Mamba-Driven and Feature-Fused U-Net for Automatic Seismic Horizon Interpretation
Tian Zhang, Jiaju He, Naihao Liu, and 2 more authors
IEEE Transactions on Geoscience and Remote Sensing, 2026
Seismic horizon interpretation is a crucial yet time-consuming task in seismic data processing and interpretation. As it can be formulated as a classification or segmentation task, numerous machine learning and deep learning methods have been developed for seismic horizon delineation. However, effectively extracting local and global seismic features remains a significant challenge. We propose the Mamba-driven and feature-fused U-Net (MDFF-U-Net) for seismic horizon interpretation in this study, employing U-Net as the backbone architecture.

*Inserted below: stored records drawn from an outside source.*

(** The estimator against its closed form: but for a time before 17:30 on
    the first day of the calendar, it returns the string of
    [expected_date]. *)
Lemma expected_trade_date_bj_closed_form (now_bj : datetime) :
  valid_datetime now_bj = true ->
  (date_of now_bj = mkdate 1 1 1 -> at_or_after_1730 now_bj = true) ->
  expected_trade_date_bj now_bj = Ret (strftime_Ymd (expected_date now_bj)).
Proof.
  intros Hv Hmin.
  destruct (valid_datetime_bounds _ Hv) as (Hd & _).
  unfold expected_trade_date_bj, expected_date.
  set (today := date_of now_bj) in *.
  destruct (toordinal_ok today Hd) as [Ho _].
  pose proof (weekday_range today) as Hwr.
  assert (Hwd : weekday today = (toordinal today + 6) mod 7) by reflexivity.
  destruct (5 <=? weekday today) eqn:E5.
  - apply Z.leb_le in E5. rewrite (prev_weekday_spec today Hd).
    replace (weekday today <? 5) with false by (symmetry; apply Z.ltb_ge; lia).
    reflexivity.
  - apply Z.leb_gt in E5. rewrite datetime_ge_cutoff by exact Hv.
    destruct (at_or_after_1730 now_bj) eqn:Ht; [reflexivity|].
    assert (Ho' : toordinal today <> 1).
    { intro E. apply toordinal_min in E; [|exact Hd].
      specialize (Hmin E). congruence. }
    assert (Ho1 : 1 <= toordinal today - 1 <= MAXORDINAL) by lia.
    destruct (fromordinal_ok _ Ho1) as [Hvy Hoy].
    pose proof (weekday_fromordinal _ Ho1) as Hwy.
    rewrite (date_sub_days_in_range today 1 Ho1). cbn [res_bind].
    rewrite (prev_weekday_spec _ Hvy). cbn [res_bind].
    rewrite Hoy, Hwy.
    destruct (Z.eqb_spec (weekday today) 0) as [E0 | E0].
    + replace ((toordinal today - 1 + 6) mod 7 <? 5) with false
        by (symmetry; apply Z.ltb_ge; lia).
      do 3 f_equal. lia.
    + replace ((toordinal today - 1 + 6) mod 7 <? 5) with true
        by (symmetry; apply Z.ltb_lt; lia).
      reflexivity.
Qed.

The model incorporates a Mamba-driven module to exploit sequential dependencies and capture intrinsic global relationships within seismic traces. Additionally, a feature-fusion module based on the Kolmogorov–Arnold Network (KAN) is integrated into the U-Net encoder-decoder framework to effectively combine local and global seismic features, enabling precise horizon segmentation. We validate the proposed approach on the F3 field dataset through comprehensive ablation studies, evaluating the effectiveness of each module. Comparative experiments against several state-of-the-art deep learning models further demonstrate the superior performance and robustness of MDFF-U-Net in seismic horizon interpretation.